» What to work on: Count every line in the data below where the word "lastn" appears, then state only that count.
----- Data listing
(** After the rounds [obs], an arm that has visits is played only if
    every arm has some. *)
Definition explores_before_exploiting (K : nat) (obs : list (nat * bool))
    (a : nat) : Prop :=
  visits_of a obs = 0%nat \/ forall b, (b < K)%nat -> visits_of b obs <> 0%nat.

(** The last [W] rounds of [obs]: what a window of size [W] holds. *)
Definition lastn (W : Z) (obs : list (nat * bool)) : list (nat * bool) :=
  drop (length obs - Z.to_nat W) obs.

(** The state of UCB1 after the rounds [obs]. *)
Definition ucb_stats (K : nat) (st : UCB.UCBStrategy) (obs : list (nat * bool))
  : Prop :=
  UCB.m_arms st = K /\ UCB.m_visits st = INR (length obs) /\
  counts K (UCB.m_arm_visits st) (UCB.m_arm_cumm_reward st) obs.

(** The state of KL-UCB after the rounds [obs]. *)
Definition klucb_stats (K : nat) (st : KLUCB.KLUCBStrategy)
    (obs : list (nat * bool)) : Prop :=
  KLUCB.m_arms st = K /\ KLUCB.m_visits st = INR (length obs) /\
  counts K (KLUCB.m_arm_visits st) (KLUCB.m_arm_successes st) obs.

(** The state of Sliding-UCB with window [W] after the rounds [obs]. *)
Definition sw_stats (K : nat) (W : Z) (st : SlidingUCB.SlidingUCBStrategy)
    (obs : list (nat * bool)) : Prop :=
  SlidingUCB.m_arms st = K /\ SlidingUCB.m_window st = W /\
  Forall (fun o : nat * bool => (o.1 < K)%nat) obs /\
  SlidingUCB.m_plays st = map fst (lastn W obs) /\
  SlidingUCB.m_rewards st = map (fun o => reward_value o.2) (lastn W obs) /\
  counts K (SlidingUCB.m_arm_visits st) (SlidingUCB.m_arm_cumm_reward st)
         (lastn W obs).

(** The index that [ucb(i)] computes from the vectors of UCB1 ... *)
Definition ucb_index (st : UCB.UCBStrategy) (i : nat) : R :=
  nth i (UCB.m_arm_cumm_reward st) 0 / nth i (UCB.m_arm_visits st) 0
  + sqrt (2 * ln (UCB.m_visits st) / nth i (UCB.m_arm_visits st) 0).

(** ... and from those of Sliding-UCB. *)
Definition sw_index (st : SlidingUCB.SlidingUCBStrategy) (i : nat) : R :=
  nth i (SlidingUCB.m_arm_cumm_reward st) 0
  / nth i (SlidingUCB.m_arm_visits st) 0
  + sqrt (2 * ln (INR (length (SlidingUCB.m_plays st)))
          / nth i (SlidingUCB.m_arm_visits st) 0).

(** [a] is the first arm of [0, K) whose value under [f] is the largest. *)
Definition first_best (K : nat) (f : nat -> R) (a : nat) : Prop :=
  (a < K)%nat /\ (forall j, (j < K)%nat -> f j <= f a) /\
  (forall j, (j < a)%nat -> f j < f a).

(** The test [e > ub] of [maxRelEntropy] at the point [q]: the relative
    entropy from [p] to [q] exceeds the bound. *)
Definition exceeds (p ub q : R) : bool :=
  XReal.xlt (XReal.Fin ub)
            (XReal.bernoulliRelEntropy (XReal.Fin p) (XReal.Fin q)).

End Stats.

(** ** The statistics of the plot ([main.cpp]) *)

Module Plot.

(** [for (j = 0; j < PlotRepeats; j++) total += term(j)]: [iters] turns
    remain from [j]. *)
Fixpoint total_loop (term : nat -> outcome R) (iters j : nat) (total : R)
  : outcome R :=
  match iters with
  | O => mret total
  | S more => x ← term j; total_loop term more (S j) (total + x)
  end.

(** [for (t = 1; t <= Trials; t++) out.push_back(body(t))]: [iters] turns
    remain from [t]. *)
Fixpoint each_step {A : Type} (body : nat -> outcome A) (iters t : nat)
    (out : list A) : outcome (list A) :=
  match iters with
  | O => mret out
  | S more => x ← body t; each_step body more (S t) (out ++ [x])
  end.

(** The mean regret of one agent at time [t]; [regrets] is [regrets[i]],
    one vector of regrets per repeat.  [main] refuses a [PlotRepeats] below
    1, so the division is by a positive number. *)
Definition mean_at (regrets : list (list R)) (PlotRepeats t : nat)
  : outcome R :=
  total ← total_loop (fun j => row ← vget regrets j; vget row (t - 1))
                     PlotRepeats 0 0;
  mret (total / INR PlotRepeats).

(** [means[i]] *)
Definition means_of (regrets : list (list R)) (PlotRepeats Trials : nat)
  : outcome (list R) :=
  each_step (mean_at regrets PlotRepeats) Trials 1 [].

(** The half-width of the interval at time [t]; the mean is read at index
    [j], the repeat, as the source has it.  With one repeat the variance is
    a division by zero, so the half-width is a double with its special
    values. *)
Definition ci_at (regrets : list (list R)) (means : list R)
    (PlotRepeats t : nat) : outcome XReal.xreal :=
  total ← total_loop (fun j => row ← vget regrets j;
                               x ← vget row (t - 1);
                               m ← vget means j;
                               mret ((x - m) ^ 2))
                     PlotRepeats 0 0;
  let repeats := INR PlotRepeats in
  let var := XReal.xdiv (XReal.Fin total) (XReal.Fin (repeats - 1)) in
  let stddev := XReal.xsqrt var in
  let stderr := XReal.xdiv stddev (XReal.xsqrt (XReal.Fin repeats)) in
  mret (XReal.xmul (XReal.Fin (196 / 100)) stderr).

(** [cis[i]] *)
Definition cis_of (regrets : list (list R)) (means : list R)
    (PlotRepeats Trials : nat) : outcome (list XReal.xreal) :=
  each_step (ci_at regrets means PlotRepeats) Trials 1 [].

(** The regret of repeat [j] at the time of index [t]. *)
Definition regret_at (regrets : list (list R)) (j t : nat) : R :=
  nth t (nth j regrets []) 0.

End Plot.

(** * Proofs *)

(** ** Comparisons and vectors *)

Lemma Rltb_true x y : Rltb x y = true <-> x < y.
Proof. unfold Rltb. destruct (Rlt_dec x y); split; intros; try done. Qed.

Lemma Rltb_false x y : Rltb x y = false <-> y <= x.
Proof. unfold Rltb. destruct (Rlt_dec x y); split; intros; try done; lra. Qed.

Lemma Rleb_true x y : Rleb x y = true <-> x <= y.
Proof. unfold Rleb. destruct (Rle_dec x y); split; intros; try done. Qed.

Lemma Rleb_false x y : Rleb x y = false <-> y < x.
Proof. unfold Rleb. destruct (Rle_dec x y); split; intros; try done; lra. Qed.

Lemma Reqb_true x y : Reqb x y = true <-> x = y.
Proof. unfold Reqb. destruct (Req_dec_T x y); split; intros; try done. Qed.

Lemma Reqb_false x y : Reqb x y = false <-> x <> y.
Proof. unfold Reqb. destruct (Req_dec_T x y); split; intros; try done. Qed.

Lemma vget_Done {A} (v : list A) i a : vget v i = Done a <-> v !! i = Some a.
Proof. unfold vget. destruct (v !! i); split; intros; simplify_eq; done. Qed.

Lemma vget_lookup {A} (v : list A) i a : v !! i = Some a -> vget v i = Done a.
Proof. apply vget_Done. Qed.

Lemma vset_lt {A} (v : list A) i a :
  (i < length v)%nat -> vset v i a = Done (<[i := a]> v).
Proof. intros H. unfold vset. by rewrite decide_True. Qed.

Lemma u64_small z : (0 <= z < 2 ^ 64)%Z -> u64 z = z.
Proof. intros H. unfold u64. by apply Z.mod_small. Qed.


(** Deciding the comparisons of a closed expression. *)
Ltac rdecide :=
  repeat match goal with
  | |- context [Rltb ?a ?b] =>
      first [ rewrite (proj2 (Rltb_true a b)) by lra
            | rewrite (proj2 (Rltb_false a b)) by lra ]
  | |- context [Rleb ?a ?b] =>
      first [ rewrite (proj2 (Rleb_true a b)) by lra
            | rewrite (proj2 (Rleb_false a b)) by lra ]
  | |- context [Reqb ?a ?b] =>
      first [ rewrite (proj2 (Reqb_true a b)) by lra
            | rewrite (proj2 (Reqb_false a b)) by lra ]
  end.

Lemma bind_Done {A B} (c : outcome A) (k : A -> outcome B) a :
  c = Done a -> c ≫= k = k a.
Proof. by intros ->. Qed.

Lemma bind_Failed {A B} (c : outcome A) (k : A -> outcome B) f :
  c = Failed f -> c ≫= k = Failed f.
Proof. by intros ->. Qed.

Lemma assert_true (b : bool) : b = true -> assert b = Done tt.
Proof. by intros ->. Qed.

Lemma assert_Done_inv (b : bool) (u : unit) : assert b = Done u -> b = true.
Proof. by destruct b. Qed.

Lemma assert_Failed_inv (b : bool) (f : failure) :
  assert b = Failed f -> f = AssertionFailed.
Proof. destruct b; [done|]. by intros [= <-]. Qed.

Lemma shl1_int_Done (m : nat) :
  (m <= 30)%nat -> shl1_int m = Done (2 ^ Z.of_nat m)%Z.
Proof. intros Hm. unfold shl1_int. by rewrite decide_True. Qed.

Lemma pow2_le_30 (m : nat) : (m <= 30)%nat -> (0 < 2 ^ Z.of_nat m <= 2 ^ 30)%Z.
Proof.
  intros Hm. split; [apply Z.pow_pos_nonneg; lia|].
  apply Z.pow_le_mono_r; lia.
Qed.

Lemma bind_Done_inv {A B} (c : outcome A) (k : A -> outcome B) (b : B) :
  c ≫= k = Done b -> exists a, c = Done a /\ k a = Done b.
Proof. destruct c as [a|f]; simpl; [by exists a|done]. Qed.

Lemma vset_Done_inv {A} (v v' : list A) (i : nat) (a : A) :
  vset v i a = Done v' -> (i < length v)%nat /\ v' = <[i := a]> v.
Proof. unfold vset. case_decide; intros Hv; by simplify_eq. Qed.

Lemma mret_Done_inv {A} (a b : A) : mret a = Done b -> a = b.
Proof. unfold mret, outcome_ret. by intros [= ->]. Qed.

(** ** Facts about the KT estimator *)

Module KTFacts.
Import KT.

Lemma occ_total past : (occ false past + occ true past = length past)%nat.
Proof.
  unfold occ. induction past as [|[] tl IH]; simpl; try done.
  - destruct (Bool.bool_dec true false); [done|].
    destruct (Bool.bool_dec true true); [lia|done].
  - destruct (Bool.bool_dec false false); [|done].
    destruct (Bool.bool_dec false true); [done|lia].
Qed.

Lemma occ_snoc b c past :
  occ b (past ++ [c]) = (occ b past + if Bool.bool_dec c b then 1 else 0)%nat.
Proof.
  unfold occ. rewrite count_occ_app. simpl.
  destruct (Bool.bool_dec c b); done.
Qed.

Lemma prob_tracks e past b :
  tracks e past -> (Z.of_nat (length past) < 2 ^ 64)%Z ->
  prob e b = pred_prob past b.
Proof.
  intros [H0 H1] Hlen. unfold prob, pred_prob, KT_Alpha2, KT_Alpha.
  pose proof (occ_total past) as Ht.
  rewrite u64_small by lia.
  replace (m_counts e b) with (Z.of_nat (occ b past))
    by (destruct b; simpl; congruence).
  rewrite H0, H1, plus_IZR, <- !INR_IZR_INZ. f_equal. lra.
Qed.

Lemma update_tracks e past b :
  tracks e past -> (Z.of_nat (length past) < 2 ^ 64 - 1)%Z ->
  tracks (update e b) (past ++ [b]).
Proof.
  intros [H0 H1] Hlen. pose proof (occ_total past) as Ht.
  unfold tracks, update. rewrite !occ_snoc.
  destruct b; simpl; rewrite u64_small by lia; split; lia.
Qed.

Lemma update_log e b : m_log_kt (update e b) = m_log_kt e + ln (prob e b).
Proof. unfold update. by destruct b. Qed.

Lemma feed_tracks bs : forall e past,
  tracks e past ->
  (Z.of_nat (length past + length bs) < 2 ^ 64)%Z ->
  tracks (feed e bs) (past ++ bs) /\
  m_log_kt (feed e bs) = m_log_kt e + seq_logprob past bs.
Proof.
  induction bs as [|b tl IH]; intros e past Ht Hlen; simpl in *.
  - rewrite app_nil_r. split; [done|lra].
  - destruct (IH (update e b) (past ++ [b])) as [IH1 IH2].
    + apply update_tracks; [done|lia].
    + rewrite length_app. simpl. lia.
    + rewrite <- app_assoc in IH1. simpl in IH1. split; [done|].
      unfold feed in *. simpl in *. rewrite IH2, update_log.
      rewrite (prob_tracks e past b) by (done || lia). lra.
Qed.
----------
» Output: 4